━━━ Source records ━━━

(* ===== verification/SlogHandler.v ===== *)
(** * The slog bridge (handler.go)

    [slog] values as the handler sees them: the kinds it switches on, groups of
    attributes, and values to be resolved through [LogValuer]. *)
From S2P Require Import Prelude GoStd Level Field Record Pipeline Sink Transport Logger.
Import GoTime.
Local Open Scope Z_scope.

Inductive SVal :=
| SAny (v : GoVal)
| SString (s : string)
| SInt64 (n : Z)
| SUint64 (n : Z)
| SFloat64 (bits : Z)
| SBool (b : bool)
| SDuration (d : Z)
| STime (t : Time)
| SGroup (attrs : list (string * SVal))
| SLogValuer (v : SVal).                 (* LogValue() returns v *)
Abbreviation SAttr := (string * SVal)%type.

(** [slog.Level] constants. *)
Definition slog_LevelDebug : Z := -4.
Definition slog_LevelInfo : Z := 0.
Definition slog_LevelWarn : Z := 4.
Definition slog_LevelError : Z := 8.

Definition slogToLevel (sl : Z) : Level :=
  if sl <? slog_LevelDebug then LevelTrace
  else if sl <? slog_LevelInfo then LevelDebug
  else if sl <? slog_LevelWarn then LevelInfo
  else if sl <? slog_LevelError then LevelWarn
  else LevelError.

Record SlogRecord := mkSlog { sr_Time : Time; sr_Level : Z; sr_Message : string; sr_Attrs : list SAttr }.
Record slogHandler := mkHandler { h_l : Logger; h_groups : list string; h_prefix : string; h_preform : list Field }.

Definition Handler (l : Logger) : slogHandler := mkHandler l [] "" [].

(** [Value.Resolve] gives up after this many [LogValue] calls. *)
Definition maxLogValues : nat := 100.

Section Slog.
Context (resolve_err : GoVal).          (* the error value it then returns *)

(** [appendAttr]: the fields it appends for the attribute [key], [v]; [d] counts the
    [LogValue] calls left in the [Resolve] at hand. *)
Fixpoint flatten (d : nat) (prefix key : string) (v : SVal) : list Field :=
  match d with
  | O => [FAny (prefix +:+ key) resolve_err]
  | S d' =>
      let k := prefix +:+ key in
      match v with
      | SLogValuer v' => flatten d' prefix key v'
      | SAny VNil => if String.eqb key "" then [] else [FAny k VNil]
      | SAny x => [FAny k x]
      | SGroup gs =>
          let p := if String.eqb key "" then prefix else k +:+ "." in
          (fix go gs := match gs with [] => [] | (k', v') :: gs' => flatten maxLogValues p k' v' ++ go gs' end) gs
      | SString s => [FString k s]
      | SInt64 n => [FInt int64_ k n]
      | SUint64 n => [FInt uint64_ k n]
      | SFloat64 b => [FFloat F64 k b]
      | SBool b => [FBool k b]
      | SDuration t => [FDur k t]
      | STime t => [FTime k t]
      end
  end.
Definition appendAttr (dst : list Field) (prefix : string) (a : SAttr) : list Field :=
  dst ++ flatten maxLogValues prefix a.1 a.2.
Definition append_all (dst : list Field) (prefix : string) (attrs : list SAttr) : list Field :=
  fold_left (fun dst a => appendAttr dst prefix a) attrs dst.

(** The groups and fields are copied into fresh slices. *)
Definition clone (h : slogHandler) : slogHandler := mkHandler (h_l h) ([] ++ h_groups h) (h_prefix h) ([] ++ h_preform h).
Definition WithAttrs (attrs : list SAttr) (h : slogHandler) : slogHandler :=
  let nh := clone h in
  mkHandler (h_l nh) (h_groups nh) (h_prefix nh) (append_all (h_preform nh) (h_prefix nh) attrs).
Definition WithGroup (name : string) (h : slogHandler) : slogHandler :=
  if String.eqb name "" then h
  else
    let nh := clone h in
    mkHandler (h_l nh) (h_groups nh ++ [name]) (h_prefix h +:+ name +:+ ".") (h_preform nh).

Definition handle_fields (h : slogHandler) (r : SlogRecord) : list Field :=
  append_all (h_preform h) (h_prefix h) (sr_Attrs r).

Section Handle.
Context {env : GoEnv} {T : Type} `{Transport T}.

Definition slog_Enabled (h : slogHandler) (sl : Z) (w : World T) : bool := Enabled (h_l h) (slogToLevel sl) w.
Definition Handle (ce : CallEnv) (h : slogHandler) (ctx : option (list CtxVal)) (r : SlogRecord) (w : World T) : World T :=
  logAt ce (h_l h) ctx (sr_Time r) (slogToLevel (sr_Level r)) (sr_Message r) (handle_fields h r) w.

(** [NewSlog]: a slog logger over the handler; its methods ask [Enabled], stamp a record
    with the time and hand it to [Handle]. *)
Definition NewSlog (l : Logger) : slogHandler := Handler l.
Definition slog_log (ce : CallEnv) (h : slogHandler) (sl : Z) (msg : string) (attrs : list SAttr) (w : World T) : World T :=
  if slog_Enabled h sl w then Handle ce h (Some Background) (mkSlog (ce_now ce) sl msg attrs) w else w.

(** A call on the slog logger is one [logAt] call. *)
Lemma slog_log_call ce h sl msg attrs w :
  slog_log ce h sl msg attrs w =
  do_call ce (h_l h) (CallAt (Some Background) (ce_now ce) (slogToLevel sl) msg (handle_fields h (mkSlog (ce_now ce) sl msg attrs))) w.
Proof.
  unfold slog_log, slog_Enabled, Enabled, Handle. cbn [do_call]. unfold logAt. rewrite Z.leb_antisym. by destruct (_ <? _).
Qed.
End Handle.

(** ** What a derived handler means *)
Inductive HOp := OpAttrs (attrs : list SAttr) | OpGroup (name : string).
Definition derive (ops : list HOp) (h : slogHandler) : slogHandler :=
  fold_left (fun h o => match o with OpAttrs a => WithAttrs a h | OpGroup g => WithGroup g h end) ops h.

(** The record's attributes as slog documents them: everything after [WithGroup] is
    inside that group, an empty name opens none. *)
Fixpoint nest (ops : list HOp) (attrs : list SAttr) : list SAttr :=
  match ops with
  | [] => attrs
  | OpAttrs a :: ops' => a ++ nest ops' attrs
  | OpGroup g :: ops' => if String.eqb g "" then nest ops' attrs else [(g, SGroup (nest ops' attrs))]
  end.

Definition flatten_all (prefix : string) (attrs : list SAttr) : list Field :=
  flat_map (fun a => flatten maxLogValues prefix a.1 a.2) attrs.

Lemma append_all_flat dst prefix attrs : append_all dst prefix attrs = dst ++ flatten_all prefix attrs.
Proof.
  revert dst. induction attrs as [|a attrs IH]; intros dst; [by rewrite app_nil_r|]. unfold append_all in *. simpl.
  rewrite IH. unfold appendAttr. by rewrite <-app_assoc.
Qed.

Lemma flatten_group prefix g attrs :
  g <> "" -> flatten maxLogValues prefix g (SGroup attrs) = flatten_all (prefix +:+ g +:+ ".") attrs.
Proof.
  intros Hg. change maxLogValues with (S 99). cbn [flatten].
  destruct (String.eqb_spec g ""); [done|]. rewrite sapp_assoc.
  induction attrs as [|[k v] attrs IH]; [done|]. simpl. f_equal. exact IH.
Qed.

Lemma derive_fields ops attrs l gs prefix pre :
  append_all (h_preform (derive ops (mkHandler l gs prefix pre))) (h_prefix (derive ops (mkHandler l gs prefix pre))) attrs =
  pre ++ flatten_all prefix (nest ops attrs).
Proof.
  revert gs prefix pre. induction ops as [|[a|g] ops IH]; intros gs prefix pre; cbn [derive fold_left nest].
  - apply append_all_flat.
  - unfold WithAttrs. cbn [h_l h_groups h_prefix h_preform]. unfold derive in IH. rewrite IH, append_all_flat, <-app_assoc.
    unfold flatten_all. by rewrite flat_map_app.
  - unfold WithGroup. destruct (String.eqb_spec g ""); [apply IH|]. cbn [h_l h_groups h_prefix h_preform].
    unfold derive in IH. rewrite IH. unfold flatten_all at 2. cbn [flat_map fst snd]. by rewrite app_nil_r, flatten_group.
Qed.

Lemma derive_logger ops h : h_l (derive ops h) = h_l h.
Proof.
  revert h. induction ops as [|[a|g] ops IH]; intros h; [done| |]; cbn [derive fold_left]; unfold derive in IH; rewrite IH; [done|].
  unfold WithGroup. by destruct (String.eqb g "").
Qed.

(** C29. Groups and inherited attributes are right: handling a record through a handler
    derived by any sequence of WithAttrs and WithGroup has exactly the effect of
    handling, through the plain handler, the record whose attributes are nested the way
    slog documents it (attributes added after a group lie inside it, before the
    record's own, and an empty group name opens nothing). *)
Theorem slog_derived_handler {env : GoEnv} {T} `{Transport T} ce ops l ctx r (w : World T) :
  Handle ce (derive ops (Handler l)) ctx r w =
  Handle ce (Handler l) ctx (mkSlog (sr_Time r) (sr_Level r) (sr_Message r) (nest ops (sr_Attrs r))) w.
Proof.
  unfold Handle. rewrite derive_logger. unfold handle_fields. cbn [sr_Time sr_Level sr_Message sr_Attrs].
  unfold Handler. rewrite derive_fields. cbn [h_preform h_prefix]. by rewrite append_all_flat.
Qed.
End Slog.

Example slog_flattens :
  map Key (handle_fields VNil (derive VNil [OpGroup "http"; OpAttrs [("method", SString "GET")]; OpGroup ""] (Handler (mkLogger (staticLevel 1) [] false 0)))
    (mkSlog zero_time 0 "m" [("", SAny VNil); ("", SGroup [("inline", SInt64 1)]); ("req", SLogValuer (SGroup [("id", SString "x"); ("empty", SGroup [])]))])) =
  ["http.method"; "http.inline"; "http.req.id"]%string.
Proof. vm_compute. reflexivity. Qed.
(* ===== verification/Signals.v ===== *)
(** * Signal handling (signal.go)

    The goroutine behind OnSIGHUP and CycleLevelOnSignal, with its one-place channel:
    the runtime delivers without blocking, so signals that come while one is waiting are
    merged.  What the goroutine does per signal is a function on a state. *)
From S2P Require Import Prelude GoStd Level Record Admin RotatingFile.
Local Open Scope Z_scope.

Section Loop.
Context {S : Type} (fn : S -> S).

Record SigLoop := mkSig {
  sg_state : S;
  sg_ch : bool;              (* a signal waits in the channel *)
  sg_notify : bool;          (* signal.Notify is in force *)
  sg_done : bool;            (* done is closed *)
  sg_exited : bool           (* the goroutine has returned *)
}.
Inductive SigEvent := SgDeliver | SgReceive | SgDone | SgStop.
Inductive SigObs := ODeliver | ORun.

(** [select] takes any ready case; [stop] called twice panics on the second close. *)
Definition sig_step (e : SigEvent) (s : SigLoop) : option (SigLoop * list SigObs) :=
  match e with
  | SgDeliver => if sg_notify s then Some (mkSig (sg_state s) true true (sg_done s) (sg_exited s), [ODeliver]) else None
  | SgReceive =>
      if sg_ch s && negb (sg_exited s)
      then Some (mkSig (fn (sg_state s)) false (sg_notify s) (sg_done s) (sg_exited s), [ORun]) else None
  | SgDone =>
      if sg_done s && negb (sg_exited s) then Some (mkSig (sg_state s) (sg_ch s) (sg_notify s) true true, []) else None
  | SgStop => if sg_done s then None else Some (mkSig (sg_state s) (sg_ch s) false true (sg_exited s), [])
  end.
Definition sig_start (st : S) : SigLoop := mkSig st false true false false.

Definition is_run (o : SigObs) : Prop := o = ORun.
#[local] Instance is_run_dec o : Decision (is_run o).
Proof. unfold is_run. destruct o; [by right|by left]. Defined.
Definition runs (tr : list SigObs) : nat := length (filter is_run tr).
Abbreviation sig_reaches := (reaches sig_step).

(** After the last delivery the function has run, or the signal waits. *)
Fixpoint unserved (tr : list SigObs) (waiting : bool) : bool :=
  match tr with [] => waiting | ODeliver :: tr' => unserved tr' true | ORun :: tr' => unserved tr' false end.
Lemma unserved_app tr tr' b : unserved (tr ++ tr') b = unserved tr' (unserved tr b).
Proof. revert b. induction tr as [|[] tr IH]; intros b; simpl; auto. Qed.
Lemma unserved_after tr : unserved tr true = false -> ORun ∈ tr.
Proof.
  induction tr as [|[] tr IH]; simpl; [done|right; auto|left].
Qed.
Lemma runs_app tr tr' : runs (tr ++ tr') = (runs tr + runs tr')%nat.
Proof. unfold runs. by rewrite filter_app, length_app. Qed.

Definition delivers (tr : list SigObs) : nat := (length tr - runs tr)%nat.

Lemma runs_le tr : (runs tr <= length tr)%nat.
Proof. apply length_filter. Qed.

Record sig_inv (st : S) (s : SigLoop) (tr : list SigObs) : Prop := {
  si_state : sg_state s = Nat.iter (runs tr) fn st;
  si_ch : sg_ch s = unserved tr false;
  si_count : (runs tr + (if sg_ch s then 1 else 0) <= delivers tr)%nat;
  si_done : sg_notify s = negb (sg_done s);
  si_exit : sg_exited s = true -> sg_done s = true
}.

Lemma sig_step_inv st s tr e s' os : sig_inv st s tr -> sig_step e s = Some (s', os) -> sig_inv st s' (tr ++ os).
Proof.
  intros [H1 H2 H3 H4 H5]. destruct e; simpl.
  - destruct (sg_notify s) eqn:En; [|done]. intros [= <- <-]. pose proof (runs_le tr).
    unfold delivers in *. split; simpl; unfold delivers; rewrite ?runs_app, ?unserved_app, ?length_app, ?Nat.add_0_r; try done.
    change (runs [ODeliver]) with 0%nat. simpl. revert H3. destruct (sg_ch s); lia.
  - destruct (sg_ch s && negb (sg_exited s)) eqn:E; [|done]. intros [= <- <-]. apply andb_true_iff in E as [E1 E2]. rewrite E1 in *.
    unfold delivers in *. split; simpl; unfold delivers; rewrite ?runs_app, ?unserved_app, ?length_app; try done.
    + change (runs [ORun]) with 1%nat. rewrite Nat.add_1_r. simpl. by rewrite H1.
    + change (runs [ORun]) with 1%nat. simpl. lia.
  - destruct (sg_done s && negb (sg_exited s)) eqn:E; [|done]. intros [= <- <-]. apply andb_true_iff in E as [E1 E2].
    rewrite app_nil_r. split; simpl; try done. by rewrite H4, E1.
  - destruct (sg_done s) eqn:E; [done|]. intros [= <- <-]. rewrite app_nil_r. split; simpl; try done.
Qed.

Lemma sig_reach_inv st s tr : sig_reaches (sig_start st) s tr -> sig_inv st s tr.
Proof.
  induction 1 as [|s tr e s' os _ IH Hst]; [split; done|]. by eapply sig_step_inv.
Qed.

(** No signal goes unanswered: at any point the function has run once for every run
    observed and never more often than signals came; until stop is called, after every
    delivered signal the function has started again or the signal waits in the channel
    with the goroutine ready to take it. *)
Theorem signals_served st s tr :
  sig_reaches (sig_start st) s tr ->
  sg_state s = Nat.iter (runs tr) fn st /\ (runs tr <= delivers tr)%nat /\
  forall tr1 tr2, tr = tr1 ++ ODeliver :: tr2 ->
    ORun ∈ tr2 \/ (sg_ch s = true /\ (sg_done s = false -> exists s', sig_step SgReceive s = Some (s', [ORun]) /\ sg_state s' = fn (sg_state s))).
Proof.
  intros Hr. destruct (sig_reach_inv _ _ _ Hr) as [H1 H2 H3 H4 H5]. split_and!; [done|lia|].
  intros tr1 tr2 ->. rewrite unserved_app in H2. simpl in H2. destruct (unserved tr2 true) eqn:Eu; [right|left; by apply unserved_after].
  split; [done|]. intros Hd. simpl. rewrite H2. destruct (sg_exited s); [by rewrite H5 in Hd|]. by eexists.
Qed.
End Loop.
Arguments SigLoop : clear implicits.

(** ** The two users *)
(** OnSIGHUP with [rf.Reopen]; [env] answers the reopening. *)
Definition OnSIGHUP {S : Type} (st : S) : SigLoop S := sig_start st.
Definition reopen_fn (env : OSEnv) (s : RotatingFile * FS) : RotatingFile * FS := (Reopen env s.1 s.2).1.

(** CycleLevelOnSignal: its goroutine's [on] and the level variables. *)
Definition cycle_fn (lv : Z) (normal verbose : Level) (s : bool * LevelStore) : bool * LevelStore := cycle_signal lv normal verbose s.1 s.2.
Definition CycleLevelOnSignal (st : LevelStore) : SigLoop (bool * LevelStore) := sig_start (false, st).

(** After an odd number of runs the level is the verbose one, after an even positive number the normal one. *)
Lemma cycle_parity lv normal verbose st n :
  (Nat.iter n (cycle_fn lv normal verbose) (false, st)).1 = Nat.odd n /\
  ((0 < n)%nat -> LevelVar_Level lv (Nat.iter n (cycle_fn lv normal verbose) (false, st)).2 = if Nat.odd n then verbose else normal).
Proof.
  induction n as [|n [IH _]]; [split; [done|lia]|]. rewrite Nat.odd_succ, <-Nat.negb_odd. simpl. rewrite IH.
  split; [done|]. intros _. unfold LevelVar_Level, LevelVar_Set. rewrite lookup_insert_eq. by destruct (Nat.odd n).
Qed.

(** Two signals merged into one run: the level is verbose, not back to normal. *)
Definition two_signals : list SigEvent := [SgDeliver; SgDeliver; SgReceive; SgStop; SgDone].
Lemma signals_served_witness :
  exists s, run_steps (sig_step (cycle_fn 1 LevelInfo LevelDebug)) two_signals (CycleLevelOnSignal ∅) = Some (s, [ODeliver; ODeliver; ORun]) /\
    sg_state s = Nat.iter 1 (cycle_fn 1 LevelInfo LevelDebug) (false, ∅) /\ LevelVar_Level 1 (sg_state s).2 = LevelDebug.
Proof.
  destruct (run_steps (sig_step (cycle_fn 1 LevelInfo LevelDebug)) two_signals (CycleLevelOnSignal ∅)) as [[s tr]|] eqn:E; [|by vm_compute in E].
  assert (Ht : tr = [ODeliver; ODeliver; ORun]) by (vm_compute in E; by injection E). subst tr. exists s. split; [done|].
  destruct (signals_served (cycle_fn 1 LevelInfo LevelDebug) (false, ∅) s [ODeliver; ODeliver; ORun]) as [H1 _]; [by apply (run_from_start _ _ _ _ E)|].
  split; [exact H1|]. rewrite H1. by vm_compute.
Defined.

━━━

Prompt
All lines of the listing holding the string "mkHandler" must be returned, copied as they stand.

Completed exercise
Record slogHandler := mkHandler { h_l : Logger; h_groups : list string; h_prefix : string; h_preform : list Field }.
Definition Handler (l : Logger) : slogHandler := mkHandler l [] "" [].
Definition clone (h : slogHandler) : slogHandler := mkHandler (h_l h) ([] ++ h_groups h) (h_prefix h) ([] ++ h_preform h).
  mkHandler (h_l nh) (h_groups nh) (h_prefix nh) (append_all (h_preform nh) (h_prefix nh) attrs).
    mkHandler (h_l nh) (h_groups nh ++ [name]) (h_prefix h +:+ name +:+ ".") (h_preform nh).
  append_all (h_preform (derive ops (mkHandler l gs prefix pre))) (h_prefix (derive ops (mkHandler l gs prefix pre))) attrs =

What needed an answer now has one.